3. Choose games that encourage conversation. On our first week of the program year, we began with “speed dating” – an ice breaker in which you form two concentric circles facing one another. In this game, you ask each pair of students to introduce themselves to one another and then answer a fun question like, “What would you do with a million dollars?” One circle then rotates. You continue until the people in that circle have been paired with everyone from the other circle. Each time a rotation occurs, teens introduce themselves and receive a new question for discussion. By the time the game is over, teens have talked to multiple people one-on-one and found common ground with at least some of them.

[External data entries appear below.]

#[local] Instance traced_clusters : ClustersAPI L K := {|
  list_clusters := logged RClusters list_clusters;
  cluster_client dc := logged (RClient dc) (cluster_client dc);
  create_namespace k ns := logged (WNamespace k ns) (create_namespace k ns);
  IsNoMatchError := IsNoMatchError (W:=W) (K:=K) |}.
#[local] Instance traced_pools : IPAMClient L K := {|
  getDPUServiceIPAM key := logged (RObject key) (getDPUServiceIPAM key);
  patchDPUServiceIPAM old new := logged (WObject old new) (patchDPUServiceIPAM old new);
  listPools k kind ns labels := logged (RPools k kind ns labels) (listPools k kind ns labels);
  deletePool k kind key := logged (WDelete k kind key) (deletePool k kind key);
  deleteAllPools k kind ns labels := logged (WDeleteAll k kind ns labels) (deleteAllPools k kind ns labels);
  applyPool k p := logged (WApply k p) (applyPool k p);
  watchPools n kind := logged (RWatch n kind) (watchPools n kind) |}.

(** ** Why a pass writes *)

Definition listed (all : list DPUCluster) l : Prop := RClusters (Ok all) ∈ l.
(** The clusters the pass read, those its selector picks in the order they are served, and the
    calculator and the object it computed from them and the stored status. *)
Definition pass_computed (base : DPUServiceIPAM) l (changed : bool) (all ts : list DPUCluster) (m : Calculator) (i : DPUServiceIPAM) : Prop :=
  ∃ targets i0, RClusters (Ok all) ∈ l ∧ GetMatchingDPUClusters all (GetDPUClusterSelector base) = Ok targets ∧
    ipam_Spec i0 = ipam_Spec base ∧ ipam_DPUClusterAllocations i0 = ipam_DPUClusterAllocations base ∧
    calculateDPUServiceObjectStateBasedOnStatus targets i0 = Ok (changed, ts, m, i).
Definition other_kind (i : DPUServiceIPAM) : PoolKind := if isIPPoolMode i then CIDRPoolKind else IPPoolKind.
Definition generated (i : DPUServiceIPAM) : option Pool := if isIPPoolMode i then generateIPPool i else generateCIDRPool i.
Definition named (i : DPUServiceIPAM) (p : Pool) : Pool :=
  match ipam_Annotations i !! DPUServiceIPAMChildObjectNameOverrideAnnotationKey with Some n => with_pl_Name n p | None => p end.
Definition kinds : list PoolKind := [IPPoolKind; CIDRPoolKind].
(** ** Accepted specifications *)

Lemma validateSubnet_ok s : validateSubnet s = [] →
  Forall zoneless (sn_ExcludeRanges s) ∧ ∃ m, NewMultiDPUClusterExclusionCalculatorForSubnet s [] = Ok m.
Proof.
  unfold validateSubnet. destruct (parseCIDR (sn_Subnet s) "subnet") as [network|] eqn:Ep; [|done].
  apply parseCIDR_ok in Ep as (p & Ep & Hn & ->). cbn [Mask_Size net_of in_Ones in_Bits]. destruct (Z.leb_spec (BitLen (pf_Addr p) - 1) (pf_Bits p)) as [|Hb]; [done|].
  destruct (validateExcludeRanges (sn_ExcludeRanges s) (net_of p)) eqn:Ex; [|done]. apply bind_nil in Ex.
  destruct (net_ParseIP (sn_Gateway s)); [|done]. destruct (is_mapped_address _); [done|]. destruct (negb _); [done|].
  destruct (Z.ltb_spec (sn_PerNodeIPCount s) 1) as [|Hc]; [done|]. destruct (Z.ltb_spec (allocatableAddressCount (net_of p)) (sn_PerNodeIPCount s)) as [|Hfit]; [done|].
  intros _. destruct (RangeFromPrefix_spec p (no_prefix p Hn)) as (r & Er & _). destruct (ranges_accepted p r _ Hn Er Ex) as [Hz Hrs]. split; [done|].
  unfold NewMultiDPUClusterExclusionCalculatorForSubnet. apply (new_calc_accepts _ p); try done; [lia|]. rewrite poolBoundary_net by done.
  revert Hfit. unfold allocatableAddressCount. cbn [Mask_Size net_of in_Ones in_Bits].
  rewrite PrefixAddressCount_spec by apply (no_prefix p Hn). fold (prefix_size p). destruct (Z.ltb_spec (pf_Bits p) (BitLen (pf_Addr p) - 1)); [|lia].
  unfold net_of. cbn [in_IP]. destruct (bool_decide _); lia.
Qed.

Section Accepted.
Context {R : MapRange} {RL : MapRangeLaws R}.

Lemma validateNetwork_ok n : validateNetwork n = [] →
  Forall zoneless (((λ address, mkServiceIPRange address address) <$> nw_Exclusions n) ++ nw_ExcludeRanges n) ∧
  statics_accepted (nw_Allocations n) ∧ ∃ m, NewMultiDPUClusterExclusionCalculatorForNetwork n [] = Ok m.
Proof.
  unfold validateNetwork. destruct (parseCIDR (nw_Network n) "network") as [network|] eqn:Ep; [|done].
  apply parseCIDR_ok in Ep as (p & Ep & Hn & ->). cbn [Mask_Size net_of in_Ones in_Bits].
  destruct (Z.ltb_spec (nw_PrefixSize n) 1) as [|H1]; [done|]. destruct (Z.ltb_spec (BitLen (pf_Addr p)) (nw_PrefixSize n)) as [|H2]; [done|]. cbn [orb].
  destruct (Z.ltb_spec (nw_PrefixSize n) (pf_Bits p)) as [|H3]; [done|]. rewrite !app_nil. intros (Hx & Hr & Ha & _).
  apply bind_nil in Hx, Hr, Ha. destruct (RangeFromPrefix_spec p (no_prefix p Hn)) as (r & Er & _).
  destruct (ranges_accepted p r (((λ address, mkServiceIPRange address address) <$> nw_Exclusions n) ++ nw_ExcludeRanges n) Hn Er) as [Hz Hrs].
  { apply Forall_app. split; [|done]. rewrite Forall_fmap. eapply Forall_impl; [exact Hx|]. intros x. cbn. by apply (exclusion_accepted p x r). }
  split; [done|]. split.
  - intros node s Hs. rewrite Forall_fmap in Ha. rewrite Forall_forall in Ha. specialize (Ha (node, s)). cbn in Ha. unfold static_refused.
    destruct (netip_ParsePrefix s) as [q|] eqn:Eq; [|done]. assert (validateAllocation n (net_of p) s = []) as Hv by (apply Ha; by apply elem_of_range_map).
    unfold validateAllocation, is_mapped_prefix in Hv. rewrite (ParseCIDR_of_prefix _ _ Eq), Eq in Hv. by destruct (Is4In6 (pf_Addr q)).
  - unfold NewMultiDPUClusterExclusionCalculatorForNetwork. rewrite Ep, (no_unmapped p Hn). apply (new_calc_accepts _ p); try done.
    + rewrite PrefixAddressCount_spec by lia. lia.
    + destruct (no_prefix p Hn) as [_ Hb]. unfold poolBoundaryOffsets. cbn [orb fst snd]. rewrite PrefixAddressCount_spec by lia. unfold prefix_size.
      pose proof (Z.pow_le_mono_r 2 (BitLen (pf_Addr p) - nw_PrefixSize n) (BitLen (pf_Addr p) - pf_Bits p) ltac:(lia) ltac:(lia)). lia.
Qed.

(** The rule of the CRD: exactly one configuration. *)
Definition one_configuration (spec : DPUServiceIPAMSpec) : Prop :=
  (if bool_decide (is_IPV4Network spec ≠ None) then 1 else 0) + (if bool_decide (is_IPV4Subnet spec ≠ None) then 1 else 0) +
  (if bool_decide (is_Network spec ≠ None) then 1 else 0) + (if bool_decide (is_Subnet spec ≠ None) then 1 else 0) = 1.

(** What is validated is what the controller uses. *)
Lemma validated_configuration i : one_configuration (ipam_Spec i) →
  (∃ s, subnetSpec i = Some s ∧ validate_configuration (selectConfiguration (ipam_Spec i)) (ipam_Spec i) = validateSubnet s) ∨
  (subnetSpec i = None ∧ ∃ n, networkSpec i = Some n ∧ validate_configuration (selectConfiguration (ipam_Spec i)) (ipam_Spec i) = validateNetwork n).
Proof.
  unfold one_configuration, subnetSpec, networkSpec, selectConfiguration. destruct (ipam_Spec i) as [l a n4 s4 n s c nd].
  cbn [is_IPV4Network is_IPV4Subnet is_Network is_Subnet].
  destruct n4 as [n4|], s4 as [s4|], n as [n|], s as [s|]; cbn; intros Hone; try done; try lia; [right|left|right|left]; eauto.
Qed.

End Accepted.

(** ** Accepted updates *)

(** What a calculator has of its specification. *)
Record made_of (m : Calculator) (network : string) (size : Z) (target : option Z) (p : Prefix) : Prop := {
  mo_prefix : netip_ParsePrefix network = Ok p;
  mo_network : network_of p;
  mo_parent : RangeFromPrefix p = Ok (parentRange m);
  mo_size : blockSizePerNode m = size;
  mo_target : targetBlocksPerDPUCluster m = default 0%Z target;
  mo_all : allocateAllRemainingBlocks m = bool_decide (target = None) }.
Lemma new_calc_made network size target cidr excludes current static m :
  newMultiDPUClusterExclusionCalculator network size target cidr excludes current static = Ok m → ∃ p, made_of m network size target p.
Proof.
  unfold newMultiDPUClusterExclusionCalculator. destruct (netip_ParsePrefix network) as [p|] eqn:Ep; [|done].
  destruct (Is4In6 (pf_Addr p)) eqn:E4; [done|]. pose proof Ep as (Hw & Hz & Hb)%ParsePrefix_wf. rewrite RangeFromPrefix_Masked by (by split).
  destruct (RangeFromPrefix p) as [r|] eqn:Er; [|done]. destruct (size <=? 0)%Z; [done|].
  destruct (poolBoundaryOffsets (Masked p) cidr). destruct (_ <=? 0)%Z; [done|]. destruct (_ <=? 0)%Z; [done|].
  destruct (Add _ _); [|done]. destruct (Add _ _); [|done]. destruct (parseAndMergeIPRanges excludes); [|done].
  destruct (parse_all current); [|done]. intros [= <-]. exists p. by split.
Qed.

Lemma multiple_nested So Sn mo mn x : (0 < So)%Z → (So | Sn)%Z → (So | mo)%Z → (So | mn)%Z → (mo <= x < mo + So)%Z → (mn <= x < mn + Sn)%Z →
  (mn <= mo)%Z ∧ (mo + So <= mn + Sn)%Z.
Proof.
  intros Hs [k ->] [c ->] [a ->] Hx Hy. assert (a * So < (c + 1) * So)%Z as H1 by lia. assert (c * So < (a + k) * So)%Z as H2 by lia.
  apply Z.mul_lt_mono_pos_r in H1, H2; [|done..]. assert (a <= c)%Z as H3 by lia. assert (c + 1 <= a + k)%Z as H4 by lia.
  apply (Z.mul_le_mono_nonneg_r _ _ So) in H3, H4; lia.
Qed.
(** A fetched item on which the pricing throws ends the batch with the
    reply of the last [catch], of status 500: the lines made so far are not
    sent. *)
Theorem pricing_failure_ends_batch (B : Builtins) (W : World) :
  (forall body pre n post s results s1 item s2,
      arrayOrEmpty (getPropOpt body "itemNumbers") = (pre ++ n :: post)%list ->
      forOf (resolveByNumber_line B W) pre [] s = (Ret (inr results), s1) ->
      truthy (lookupItemId W (normalizeKey B n)) = true ->
      fetchItemByIdCached B W (lookupItemId W (normalizeKey B n)) s1 = (Ret item, s2) ->
      pricingFails item = true ->
      resolveByNumber B W body s =
      (Ret (JsonError (Fin 500) (errText TypeError) VUndef), s2)) /\
  (forall body pre line post s results s1 idv item s2,
      arrayOrEmpty (getPropOpt body "lines") = (pre ++ line :: post)%list ->
      forOf (resolveLines_line B W) pre [] s = (Ret (inr results), s1) ->
      getProp line "id" = Ret idv ->
      isFinite (Number B idv) = true ->
      fetchItemByIdCached B W (VNum (Number B idv)) s1 = (Ret item, s2) ->
      pricingFails item = true ->
      resolveLines B W body s =
      (Ret (JsonError (Fin 500) (errText TypeError) VUndef), s2)).
Proof.
  assert (Hres : forall item, pricingFails item = true -> resolvedOf B item = Throw TypeError).
  { intros item Hp. pose proof (resolvedOf_throws B item) as H.
    destruct (resolvedOf B item) as [r | e]; [congruence |]. destruct H as [-> _]. reflexivity. }
  split.
  - intros body pre n post s results s1 item s2 Hbody Hpre Hid Hf Hp.
    unfold resolveByNumber. cbv zeta. rewrite Hbody.
    unfold tryCatch at 1. rewrite length_app_cons_nonzero.
    transitivity (catchAll B TypeError s2); [| reflexivity].
    apply (handler_throws B (resolveByNumber_line B W) pre post n results s s1 s2 TypeError);
      [exact Hpre |].
    unfold resolveByNumber_line. cbv zeta. rewrite Hid. cbn [negb].
    unfold bind. rewrite (fetchLine_got B W _ _ results s1 s2 item Hf).
    unfold liftC. rewrite (Hres item Hp). reflexivity.
  - intros body pre line post s results s1 idv item s2 Hbody Hpre Hid Hfin Hf Hp.
    unfold resolveLines. cbv zeta. rewrite Hbody.
    unfold tryCatch at 1. rewrite length_app_cons_nonzero.
    transitivity (catchAll B TypeError s2); [| reflexivity].
    apply (handler_throws B (resolveLines_line B W) pre post line results s s1 s2 TypeError);
      [exact Hpre |].
    rewrite (resolveLines_line_finite B W line idv results s1 Hid Hfin). unfold bind.
    rewrite (fetchLine_got B W _ _ results s1 s2 item Hf).
    unfold liftC. rewrite (Hres item Hp). reflexivity.
Qed.

Lemma pricing_failure_ends_batch_witness :
  let W := sampleWorld secondsClock (networkServing VNull) 90 in
  fst (resolveLines sampleBuiltins W (VObj [("lines", VArr [lineOfId 1; lineOfId 2])])
         (initialState W)) =
  Ret (JsonError (Fin 500) "TypeError" VUndef).
Proof.
  intros W.
  destruct (pricing_failure_ends_batch sampleBuiltins W) as [_ Hlines].
  set (s := initialState W).
  set (run := fetchItemByIdCached sampleBuiltins W (VNum (ofZ 1)) s).
  rewrite (Hlines (VObj [("lines", VArr [lineOfId 1; lineOfId 2])])
             [] (lineOfId 1) [lineOfId 2] s [] s (VNum (ofZ 1)) VNull (snd run));
    reflexivity.
Defined.
(** * MazeMin: puzzle codec, path-tracking engine and maze generator

    A shallow embedding of the logic core of the MazeMin repository:

    - [helloworld/src/maze/engine.ts]   (module [Engine]),
    - [helloworld/src/maze/decoder.ts]  (modules [Base64], [Grid], [Moves]),
    - the game screen's [processCell]   (module [Game]),
    - [temp/app.js], the authoring tool (modules [Packer], [Generator];
      the trees of module [Graph] and the proofs of [GeneratorFacts] are about
      its five maze generators).

    The later modules follow a puzzle from the authoring tool to the game:
    [Progress] and [GameLogic] (evaluation of the moves, stars, hints and the
    walked path), [DecoderFacts] and [OpeningsFacts] (what the decoders
    return), [Exporter] and [Hints] (the packers and hint steps of the tool),
    [MazeFacts] and [Solver] ([generateMaze] and the exported solution),
    [Slicing], [HintRequest] and [Replay] (cutting the walk back, asking for
    a hint, and playing an exported maze).

    JavaScript numbers that the program uses as integers are embedded as [Z];
    typed arrays and plain arrays are lists; a JavaScript string is the list
    of its UTF-16 code units. *)

From Stdlib Require Import ZArith Lia List Bool String Ascii Permutation.
From stdpp Require Import base tactics option list numbers gmap relations sorting.
Import ListNotations.
Local Open Scope Z_scope.

(** Case analysis on the boolean comparisons of a goal. *)
Ltac zcases :=
  rewrite ?Z.geb_leb, ?Z.gtb_ltb in *;
  repeat match goal with
  | |- context [if ?c then _ else _] =>
      lazymatch c with
      | context [if _ then _ else _] => fail
      | _ => destruct c eqn:?
      end
  end;
  repeat match goal with
  | H : (_ <? _) = true |- _ => apply Z.ltb_lt in H
  | H : (_ <? _) = false |- _ => apply Z.ltb_ge in H
  | H : (_ <=? _) = true |- _ => apply Z.leb_le in H
  | H : (_ <=? _) = false |- _ => apply Z.leb_gt in H
  | H : (_ =? _) = true |- _ => apply Z.eqb_eq in H
  | H : (_ =? _) = false |- _ => apply Z.eqb_neq in H
  end.

(** ** JavaScript array primitives *)

Module Js.
(** The body of [visibleConnections.map(connection => ...)]: [null]
    where the dictionary has no node under one of the ends. *)
Definition render_connection (currentMap : option MindMap) (pan : Position) (zoom : R)
    (connection : Connection) : option Line :=
  let sourceNode := m ← currentMap; dict_get (map_nodes m) (conn_from connection) in
  let targetNode := m ← currentMap; dict_get (map_nodes m) (conn_to connection) in
  match sourceNode, targetNode with
  | Some sourceNode, Some targetNode =>
      let x1 := pos_x (node_position sourceNode) * zoom + pos_x pan in
      let y1 := pos_y (node_position sourceNode) * zoom + pos_y pan in
      let x2 := pos_x (node_position targetNode) * zoom + pos_x pan in
      let y2 := pos_y (node_position targetNode) * zoom + pos_y pan in
      Some (mkLine (conn_id connection) x1 y1 x2 y2
                   (bool_decide (conn_type connection = dependency)))
  | _, _ => None
  end.

(** [renderConnections]: [null] without a visible connection, otherwise
    one element per visible connection. *)
Definition renderConnections (currentMap : option MindMap)
    (visibleConnections : list Connection) (pan : Position) (zoom : R)
    : option (list (option Line)) :=
  match visibleConnections with
  | [] => None
  | _ :: _ => Some (render_connection currentMap pan zoom <$> visibleConnections)
  end.

(** ** LayoutService (src/services/layoutService.ts) *)

Inductive LayoutAlgorithm : Type := force_directed | hierarchical | circular | grid.

Record LayoutOptions : Type := mkLayoutOptions {
  algorithm : LayoutAlgorithm;
  spacing : option R;
  centerX : option R;
  centerY : option R;
  maxIterations : option R;
  attractionForce : option R;
  repulsionForce : option R
}.

(** [{ [key: string]: Position }] *)
Abbreviation Positions := (gmap string Position).

(** *** Force-directed layout *)

(** The first [forEach] of [forceDirectedLayout]: a node is seeded on the
    circle of radius 200 unless [positions] already has its identifier. *)
Definition seed_node (count : nat) (positions : Positions) (node : Node) (index : nat) : Positions :=
  match positions !! node_id node with
  | Some _ => positions
  | None =>
      <[node_id node :=
          mkPosition (cos (INR index / INR count * 2 * PI) * 200)
                     (sin (INR index / INR count * 2 * PI) * 200)]> positions
  end.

4. Set ground rules before you begin your lesson or discussion. One of our ground rules is that everyone talks because everyone’s voice matters. Every week, I remind people of this. I also encourage talkers to make room for people who are more quiet to speak. I remind introverts that because their voice matters, if they don’t occasionally speak of their own accord, I’ll call on them so that we can hear from them, too!
5. Occasionally force students to take a side of an issue. In my context, we often do this physically. I read a statement and then have students move to the other side of the room if they agree with it but stay put if they don’t. By incorporating movement you force students to speak, even if they don’t use their voices. Visually seeing where people are encourages people to then use their voice to defend their position – especially when you eliminate a middle ground.
By regularly doing these five things, teens learn that their voice matters. When teens understand that, you’ll quickly discover the problem isn’t getting them to talk. It’s getting them to stop!